イングランド(全部で4つある英国の構成カントリーのひとつ)では、検査で陽性となった場合の自主隔離は引き続き推奨されているが、法的義務は2022年2月24日に撤廃された。
また、定期的な接触者追跡も終了したほか、全市民に提供されている無料の迅速検査も、4月1日からは取りやめとなる。
英国政府は、オミクロン株に感染しても重症化しにくいことに加え、国民の免疫が高い水準に達したことを挙げ、規制の撤廃は正しい判断だと述べた。
とはいえ、規制撤廃をめぐっては大きな議論が巻き起こっており、医療機関への影響、とりわけ、病気にかかりやすい人たちへの影響を懸念する声が専門家からあがっている。

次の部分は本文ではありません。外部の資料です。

Section tokens_more_examples.
Import Notions DatabaseManager JwtHandler Reference.

Lemma tokens_without_subject_are_refused_witness :
  unauthenticated
    (fst (get_current_user
            (jwt_encode (<[ "exp" := PInt 1900 ]> {[ "type" := PStr "access" ]}))
            (world_of [] [])))
  ∧ unauthenticated
      (fst (verify_refresh_token
              (jwt_encode
                 (<[ "exp" := PInt 1900 ]> {[ "type" := PStr "access" ]}))
              (world_of [] []))).
Proof.
  apply (tokens_without_subject_are_refused {[ "type" := PStr "access" ]}
           None (world_of [] []) (world_of [] []) (world_of [] [])).
  - reflexivity.
  - left. reflexivity.
Defined.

NHS上層部は政府に対して、新方針の正当性を示すエビデンスを公表するよう要求している。
NHS基金を代表するNHSプロバイダーズの会長クリス・ホプソン(Chris Hopson)は2022年2月21日、「こうした判断の指針となるべき科学的なアドバイスや情報、データなどのすべてにアクセスできるのは政府だけだ」と述べた。
「これら一連の判断の重大性を踏まえると、指針となったそれらの情報やデータを、できるだけ速やかに公表することが重要だ」
ホプソンはさらに、「いざというとき」には、現行の検査体制と監視体制を再開する必要があると、政府は肝に銘じておくことが「不可欠」だと述べた。

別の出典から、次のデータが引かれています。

(** X24 (what a call that throws leaves). A [render()] call of a session
    that throws has stopped at a layer at some position [k] whose name has
    no entry. The layers before it were handled: their entries are in the
    dictionary and are marked. Neither the sort nor the cleanup has run:
    every entry of before the call is still there with its drawable, the
    children of before the call are the first children in their order of
    before, nothing was torn down or detached, and [k] renders were asked
    for. *)
Theorem X24_what_a_throw_leaves
    (ops : list operation) (layout : gdLayout) (s' : InstancesRenderer) :
  render layout (session ops) = Thrown s' →
  ∃ k l,
    layout !! k = Some l
    ∧ layersRenderers s' !! getName l = None
    ∧ (∀ j lj, j < k → layout !! j = Some lj →
         ∃ r, layersRenderers s' !! getName lj = Some r ∧ get_wasUsed s' r = true)
    ∧ (∀ n r, layersRenderers (session ops) !! n = Some r →
         layersRenderers s' !! n = Some r ∧ r ∈ pixiContainer s')
    ∧ pixiContainer (session ops) `prefix_of` pixiContainer s'
    ∧ (∀ r, (LayerRenderer_delete r ∉ new_calls (session ops) s')
            ∧ (Container_removeChild r ∉ new_calls (session ops) s'))
    ∧ render_count (new_calls (session ops) s') = k.
Proof.
  intros E. destruct (session_sound ops) as (Hs & _).
  apply render_Thrown_calls in E as (k & l & Hk & Hget & -> & Hm & Hc).
  pose proof (reconcile_layers_linked (take k layout) 0 _ Hs) as Hs1.
  destruct (write_to_inherited_frame (getName l)
              (reconcile_layers 0 (take k layout) (session ops)))
    as (_ & Hch & Hh & _).
  exists k, l. split_and!.
  - done.
  - rewrite Hm. by apply get_layersRenderers_inherited in Hget as [? _].
  - intros j lj Hj Hlj.
    assert (getName lj ∈ layerNames (take k layout)) as Hin.
    { apply list_elem_of_fmap_2, list_elem_of_lookup. exists j.
      by rewrite lookup_take_lt. }
    destruct (reconcile_layers_in (take k layout) 0 (session ops) _ Hin) as [r Hr].
    exists r. rewrite Hm. split; [done|]. unfold get_wasUsed. rewrite Hh.
    by apply (reconcile_layers_used (take k layout) 0 (session ops) (getName lj)).
  - intros n r Hn.
    pose proof (reconcile_layers_kept (take k layout) 0 _ _ _ Hn) as Hn1.
    split; [by rewrite Hm|]. rewrite Hch. apply (linked_children _ Hs1). eauto.
  - rewrite Hch. apply reconcile_layers_children_prefix.
  - intros r. rewrite Hc.
    split; intros Hin;
      apply loop_calls_elem in Hin as [[? ?]|[[? ?]|(? & ? & ? & _)]]; done.
  - rewrite Hc, render_count_loop_calls, length_take.
    apply lookup_lt_Some in Hk. lia.
Qed.

Lemma X24_what_a_throw_leaves_witness :
  render [mkLayer 2 "Top"; mkLayer 3 "constructor"; mkLayer 1 "Main"]
    (session [op_render [mkLayer 0 "Background"; mkLayer 1 "Main"]])
  = Thrown (state_of
              (render [mkLayer 2 "Top"; mkLayer 3 "constructor"; mkLayer 1 "Main"]
                 (session [op_render [mkLayer 0 "Background"; mkLayer 1 "Main"]])))
  ∧ ∃ k l,
      [mkLayer 2 "Top"; mkLayer 3 "constructor"; mkLayer 1 "Main"] !! k = Some l
      ∧ layersRenderers
          (state_of
             (render [mkLayer 2 "Top"; mkLayer 3 "constructor"; mkLayer 1 "Main"]
                (session [op_render [mkLayer 0 "Background"; mkLayer 1 "Main"]])))
        !! getName l = None.
Proof.
  assert (render [mkLayer 2 "Top"; mkLayer 3 "constructor"; mkLayer 1 "Main"]
            (session [op_render [mkLayer 0 "Background"; mkLayer 1 "Main"]])
          = Thrown (state_of
                      (render [mkLayer 2 "Top"; mkLayer 3 "constructor";
                               mkLayer 1 "Main"]
                         (session [op_render [mkLayer 0 "Background";
                                              mkLayer 1 "Main"]]))))
    as H by (vm_compute; reflexivity).
  split; [exact H|].
  destruct (X24_what_a_throw_leaves _ _ _ H) as (k & l & H1 & H2 & _).
  exists k, l. split; [exact H1|exact H2].
Defined.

イングランドの北隣りであるスコットランドでは、スコットランド自治政府の保健相フムザ・ユーサフ(Humza Yousaf)が、公衆衛生に関して受けたアドバイスでは、自主隔離と無料検査は「重要な介入手段」であり、それを取りやめることは推奨されなかったと述べた。
イングランドでとりわけ議論を呼んでいるのが、無料の大規模迅速検査を終了する件だ。NHSプロバイダーズのホプソンは、「健康格差を大幅に悪化させる」おそれがあると主張している。